DC: Actually, the Pip Boy was one thing for which we could use a lot of sounds from the game. And when the Pip Boy is doing something in the show that it didn’t necessarily do in the game, we could make something that sounds similar, and then futz it through a little speaker so it feels like it’s coming out of the Pip Boy.

We were able to use a lot of the UI sounds from the game for things in the show – for instance, the heads-up display inside Max’s armor.

 

6 Sound Facts about Fallout:

 

Q: Who did the sound design for Fallout?
A: The sound team at StudioPost at Universal Studios in Los Angeles was led by sound supervisor Susan Cahill and sound designer Daniel Colman. Re-recording mixers were Keith Rogers and Steve Bucino. Cahill and showrunner/director Jonathan Nolan (brother to director Christopher Nolan) had worked together on Westworld.

Q: Who composed the music for Fallout?
A: The music for Fallout was composed by Ramin Djawadi. Djawadi previously worked with Fallout director Jonathan Nolan and sound supervisor Susan Cahill on Westworld.

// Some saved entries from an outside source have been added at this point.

Variable mapLower : string -> string.
Hypothesis mapLower_formats :
  forall s, isASCII s = false ->
            mapLower s <> audioFormatMp3 /\ mapLower s <> audioFormatFlac.

Lemma casing_of_length target s :
  casing_of target s = true -> String.length s = String.length target.
Proof.
  revert s. induction target as [|a target IH]; intros [|b s]; simpl;
    try discriminate; [reflexivity|].
  intros H. apply andb_prop in H as [_ H]. now rewrite (IH s H).
Qed.

(** C5.  [NewTagger] looks at the format name only up to the case of its
    letters: every casing of "mp3" gives what [NewMp3Tagger] returns on
    the input path, every casing of "flac" what [NewFlacTagger] returns,
    and any other name gives the nil [Tagger] with the error
    "format: <name> is not supportted", the name as it was passed, in a
    world that is the one before the call: no file operation is made. *)
Theorem NewTagger_dispatch :
  forall (input format : string) (w : World),
    (casing_of audioFormatMp3 format = true ->
     NewTagger mapLower input format w = as_Mp3 (NewMp3Tagger input w))
    /\ (casing_of audioFormatFlac format = true ->
        NewTagger mapLower input format w = as_Flac (NewFlacTagger input w))
    /\ (casing_of audioFormatMp3 format = false ->
        casing_of audioFormatFlac format = false ->
        NewTagger mapLower input format w
        = ((Tagger_nil,
            Some (errors_New ("format: " ++ format ++ " is not supportted"))),
           w)).
Proof.
  intros input format w. unfold NewTagger.
  rewrite (ToLower_mp3 mapLower mapLower_formats),
    (ToLower_flac mapLower mapLower_formats).
  repeat split.
  - intros ->. reflexivity.
  - intros Hflac.
    destruct (casing_of audioFormatMp3 format) eqn:Hmp3.
    + apply casing_of_length in Hmp3. apply casing_of_length in Hflac.
      rewrite Hmp3 in Hflac. discriminate Hflac.
    + rewrite Hflac. reflexivity.
  - intros -> ->. reflexivity.
Qed.

End Dispatch.

Lemma NewTagger_dispatch_witness :
  NewTagger (fun s => s) "a.mp3" "Mp3" untagged_world
  = ((Tagger_Mp3 (Some untagged_session), nil_error),
     mkWorld (files untagged_world) [] [ev_id3v2_Open "a.mp3"])
  /\ NewTagger (fun s => s) "a.mp3" "ogg" untagged_world
     = ((Tagger_nil, Some (errors_New "format: ogg is not supportted")),
        untagged_world).
Proof.
  assert (Hid : forall s, isASCII s = false ->
                  s <> audioFormatMp3 /\ s <> audioFormatFlac).
  { intros s Hs. split; intros ->; discriminate Hs. }
  destruct (NewTagger_dispatch (fun s => s) Hid "a.mp3" "Mp3" untagged_world)
    as (Hmp3 & _ & _).
  destruct (NewTagger_dispatch (fun s => s) Hid "a.mp3" "ogg" untagged_world)
    as (_ & _ & Hother).
  split.
  - rewrite (Hmp3 eq_refl). reflexivity.
  - exact (Hother eq_refl eq_refl).
Defined.

(** ** [FlacTagger.Save] and [FlacTagger.SetComment] *)

Section FlacSave.

Variable image_Decode : bytes -> string -> flacpicture.image_info.
Variable fieldEq : string -> string -> bool.

(** C6.  [Save] marshals the session's comments into a new block of type
    [VorbisComment], puts it at the end of the session's chain and hands
    that chain to [File.Save]; no block is taken out, so the chain has
    one comment block more than before.  For a session opened on a file
    and driven by any setter calls, a [Save] that goes through leaves a
    file whose chain has one comment block more than the file had: two,
    when it had one.  The new block holds the session's comments: they are
    read back from it when they fit the 32-bit lengths of the layout and
    none of them is the empty string. *)
Theorem Flac_Save_appends_comment_block :
  (forall f w,
      let fresh := flacvorbis.Marshal (cmts f) in
      let chain := flac.Meta (file f) ++ [fresh] in
      flac.Type_ fresh = flac.VorbisComment
      /\ count_comment_blocks chain
         = S (count_comment_blocks (flac.Meta (file f)))
      /\ exists err w',
           Flac.Save f w = (append_meta fresh f, err, w')
           /\ (err = nil_error ->
               files w' !! path f
               = Some (FlacFile chain (flac.Frames (file f)))))
  /\ (forall f,
        (len (flacvorbis.Vendor (cmts f)) < 2 ^ 32)%N ->
        (N.of_nat (length (flacvorbis.Comments (cmts f))) < 2 ^ 32)%N ->
        Forall (fun cmt => cmt <> "" /\ (len cmt < 2 ^ 32)%N)
          (flacvorbis.Comments (cmts f)) ->
        flacvorbis.ParseFromMetaDataBlock (flacvorbis.Marshal (cmts f))
        = inl (cmts f))
  /\ (forall p w meta frames f w1 cs f' w2,
        files w !! p = Some (FlacFile meta frames) ->
        NewFlacTagger p w = (inl f, w1) ->
        Flac.Save (Flac_calls image_Decode fieldEq cs f) w1
        = (f', nil_error, w2) ->
        exists chain,
          files w2 !! p = Some (FlacFile chain frames)
          /\ count_comment_blocks chain = S (count_comment_blocks meta)
          /\ (count_comment_blocks meta = 1%nat ->
              count_comment_blocks chain = 2%nat)).
Proof.
  split.
  - intros f w fresh chain. split; [reflexivity|]. split.
    + unfold chain. rewrite count_comment_blocks_app.
      change (count_comment_blocks [fresh]) with 1%nat. lia.
    + destruct (Flac_Save_spec f w) as (err & Hs & _).
      eexists err, _. split; [exact Hs|].
      intros ->. simpl. apply lookup_insert_eq.
  - split; [intros f; apply comments_roundtrip|].
    intros p w meta frames f w1 cs f' w2 Hfile Hnew Hsave.
    destruct (NewFlacTagger_inv _ _ _ _ Hnew) as (_ & _ & Hp & Hfile' & _).
    rewrite Hfile in Hfile'. injection Hfile' as -> ->.
    destruct (Flac_calls_chain image_Decode fieldEq cs f)
      as (Hpath & Hframes & added & Hmeta & Hadded).
    destruct (Flac_Save_spec (Flac_calls image_Decode fieldEq cs f) w1)
      as (err & Hs & _).
    rewrite Hs in Hsave. injection Hsave as _ -> <-.
    eexists. split.
    + simpl. rewrite Hpath, Hp, Hframes. apply lookup_insert_eq.
    + assert (Hcount :
        count_comment_blocks
          (flac.Meta (file (Flac_calls image_Decode fieldEq cs f))
           ++ [flacvorbis.Marshal
                 (cmts (Flac_calls image_Decode fieldEq cs f))])
        = S (count_comment_blocks (flac.Meta (file f)))).
      { rewrite Hmeta, !count_comment_blocks_app, Hadded.
        change (count_comment_blocks [flacvorbis.Marshal ?c]) with 1%nat.
        lia. }
      split; [exact Hcount | intros H1; rewrite Hcount, H1; reflexivity].
Qed.

(** C7.  [FlacTagger.SetComment] returns the nil error and the session it
    was given, for every argument; a [Save] after it is the [Save] that
    would have been made without it. *)
Theorem Flac_SetComment_noop :
  forall (comment : string) (f : FlacTagger) (w : World),
    Flac.SetComment comment f = (f, nil_error)
    /\ cmts (fst (Flac.SetComment comment f)) = cmts f
    /\ flac.Meta (file (fst (Flac.SetComment comment f))) = flac.Meta (file f)
    /\ Flac.Save (fst (Flac.SetComment comment f)) w = Flac.Save f w.
Proof. intros comment f w. repeat split. Qed.

End FlacSave.

Lemma Flac_Save_appends_comment_block_witness :
  NewFlacTagger "a.flac" titled_flac_world
  = (inl titled_flac_session,
     mkWorld (files titled_flac_world) [] [ev_flac_ParseFile "a.flac"])
  /\ exists f' w2 chain,
       Flac.Save
         (Flac_calls any_image String.eqb
            [CSetTitle "New"; CSetCoverUrl "https://x/y.jpg"]
            titled_flac_session)
         (mkWorld (files titled_flac_world) [] [ev_flac_ParseFile "a.flac"])
       = (f', nil_error, w2)
       /\ files w2 !! "a.flac" = Some (FlacFile chain sync_audio)
       /\ count_comment_blocks chain = 2%nat.
Proof.
  split; [reflexivity|].
  destruct (Flac_Save_appends_comment_block any_image String.eqb)
    as (_ & _ & H).
  destruct (H "a.flac" titled_flac_world _ _ titled_flac_session _
              [CSetTitle "New"; CSetCoverUrl "https://x/y.jpg"] _ _
              eq_refl eq_refl eq_refl) as (chain & Hfile & _ & Htwo).
  eexists _, _, chain. split; [reflexivity|]. split; [exact Hfile|].
  apply Htwo. reflexivity.
Defined.

(** ** Concrete runs *)

Lemma existing_title_album_kept_witness :
  let w1 := mkWorld (files titled_mp3_world) [] [ev_id3v2_Open "a.mp3"] in
  let v1 := mkWorld (files titled_flac_world) [] [ev_flac_ParseFile "a.flac"] in
  (Mp3.SetTitle "New" titled_mp3_session = Ret (titled_mp3_session, nil_error)
   /\ exists m2 w3,
        NewMp3Tagger "a.mp3" (quiet (snd (Mp3Tagger_Save titled_mp3_session w1)))
        = (inl m2, w3)
        /\ id3v2.Title (tag m2) = Ret "Original")
  /\ (Flac.SetTitle String.eqb "New" titled_flac_session
      = (titled_flac_session, nil_error)
      /\ exists f2 w3,
           NewFlacTagger "a.flac" (quiet (snd (Flac.Save titled_flac_session v1)))
           = (inl f2, w3)
           /\ flacvorbis.Get String.eqb flacvorbis.FIELD_TITLE (cmts f2)
              = inl ["Original"]).
Proof.
  intros w1 v1.
  assert (Hne : "Original" <> "") by discriminate.
  destruct (existing_title_album_kept String.eqb "Original" "New" Hne)
    as (_ & _ & _ & _ & Hmp3 & Hflac).
  split.
  - assert (Hfits : forall v fr music,
               files titled_mp3_world !! "a.mp3" = Some (Id3File v fr music) ->
               forallb frame_fits fr = true).
    { intros v fr music H. vm_compute in H. now injection H as <- <- <-. }
    destruct (Hmp3 "a.mp3" titled_mp3_world titled_mp3_session w1
                eq_refl Hfits eq_refl) as [Hset Hsave].
    split; [exact Hset|].
    exact (Hsave (fst (Mp3Tagger_Save titled_mp3_session w1))
             (snd (Mp3Tagger_Save titled_mp3_session w1)) eq_refl).
  - destruct (Hflac "a.flac" titled_flac_world titled_flac_session v1
                eq_refl eq_refl) as [Hset Hsave].
    split; [exact Hset|].
    exact (Hsave (fst (fst (Flac.Save titled_flac_session v1)))
             (snd (fst (Flac.Save titled_flac_session v1)))
             (snd (Flac.Save titled_flac_session v1)) eq_refl).
Defined.

Lemma first_title_wins_witness :
  (exists m1,
      Mp3.SetTitle "x" untagged_session = Ret (m1, nil_error)
      /\ Mp3.SetTitle "x" m1 = Ret (m1, nil_error)
      /\ Mp3.SetTitle "y" m1 = Ret (m1, nil_error)
      /\ title_frames m1
         = [id3v2.FText (id3v2.mkTextFrame id3v2.EncodingUTF8 "x")])
  /\ (exists f1,
         Flac.SetTitle String.eqb "x" plain_flac_session = (f1, nil_error)
         /\ Flac.SetTitle String.eqb "x" f1 = (f1, nil_error)
         /\ Flac.SetTitle String.eqb "y" f1 = (f1, nil_error)
         /\ flacvorbis.Get String.eqb flacvorbis.FIELD_TITLE (cmts f1)
            = inl ["x"]).
Proof.
  assert (Hne : "x" <> "") by discriminate.
  destruct (first_title_wins String.eqb String.eqb_refl "x" "y" Hne)
    as [Hmp3 Hflac].
  split.
  - destruct (Hmp3 untagged_session eq_refl) as (m1 & H1 & H2 & H3 & H4 & _).
    exists m1. repeat split; assumption.
  - destruct (Hflac plain_flac_session eq_refl) as (f1 & H1 & H2 & H3 & H4).
    exists f1. repeat split; assumption.
Defined.


(** * Further properties of the two encoders *)

(** ** [Mp3Tagger]: a setter and the frames of the other fields *)

Section Mp3Frame.

Import id3v2.

Lemma same_but_refl id t : same_but id t t.
Proof. repeat split. Qed.

Lemma same_but_trans id t1 t2 t3 :
  same_but id t1 t2 -> same_but id t2 t3 -> same_but id t1 t3.
Proof.
  intros (H1 & R1 & V1 & E1) (H2 & R2 & V2 & E2). repeat split;
    try congruence.
  - destruct (H1 k H), (H2 k H). congruence.
  - destruct (H1 k H), (H2 k H). congruence.
Qed.

Lemma same_but_AddFrame id f t : same_but id t (AddFrame id f t).
Proof.
  unfold AddFrame. destruct (String.eqb id ""); [apply same_but_refl|].
  destruct (mustFrameBeInSequence id); repeat split; simpl; trivial;
    now rewrite lookup_insert_ne by congruence.
Qed.

Lemma same_but_fold_SetArtist artists t :
  same_but "TPE1" t (fold_left (fun t a => SetArtist a t) artists t).
Proof.
  revert t. induction artists as [|a l IH]; intros t; simpl.
  - apply same_but_refl.
  - eapply same_but_trans; [|apply IH]. apply same_but_AddFrame.
Qed.

Lemma same_but_GetFrames id t t' k :
  same_but id t t' -> k <> id -> GetFrames k t' = GetFrames k t.
Proof.
  intros (H & _) Hk. destruct (H k Hk) as [Hf Hs].
  unfold GetFrames. now rewrite Hf, Hs.
Qed.

Lemma Mp3_call_same_but c m m' err :
  Mp3_call c m = Ret (m', err) -> same_but (call_id c) (tag m) (tag m').
Proof.
  destruct c; simpl;
    unfold Mp3.SetCover, Mp3.SetCoverUrl, Mp3.SetTitle, Mp3.SetAlbum,
      Mp3.SetArtist, Mp3.SetComment, obind.
  - intros [= <- _]. apply same_but_AddFrame.
  - intros [= <- _]. apply same_but_AddFrame.
  - destruct (Title (tag m)) as [name|]; [|discriminate].
    destruct (String.eqb name ""); intros [= <- _];
      [apply same_but_AddFrame | apply same_but_refl].
  - destruct (Album (tag m)) as [name|]; [|discriminate].
    destruct (String.eqb name ""); intros [= <- _];
      [apply same_but_AddFrame | apply same_but_refl].
  - destruct (Nat.eqb _ 0); intros [= <- _];
      [apply same_but_fold_SetArtist | apply same_but_refl].
  - destruct (Nat.eqb _ 0); intros [= <- _];
      [apply same_but_AddFrame | apply same_but_refl].
Qed.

Q: What was one important sound the Fallout series team created using elements from the games?
A: Sound designer Daniel Colman used many of the UI sounds from the game for things in the show, such as the heads-up display inside the Titan armor and for the Pip Boy.

Q: Who handled the foley on Fallout?
A: The foley on Fallout was performed by Pamela Kahn (foley artist), Dominique Decaudain (foley artist), and Nancy Parker (foley artist), with Mike Marino as foley mixer. Additionally, there was Randall Guth (foley editor) and Katherine Rose (foley artist).

Q: What went into the sound of the Ghoul’s gun in Fallout?
A: The Ghoul’s gun was one of the hardest sounds to nail down in the show. Many versions of it were created before they settled on a potato gun-based sound designed by Joe Fraioli.

Q: What’s the most surprising story behind the sound of Fallout?
A: The sound of Fallout is full of humor and humanity. For the sound of the gulper, director Jonathan Nolan performed vocalizations that were recorded on the dub stage. Sound designer Daniel Colman pitched these down, added some resonances, and cut them into the sounds he’d already designed for the gulper. Nolan’s vocals add a human aspect to the creature, which started life as a human but was transformed by failed experiments.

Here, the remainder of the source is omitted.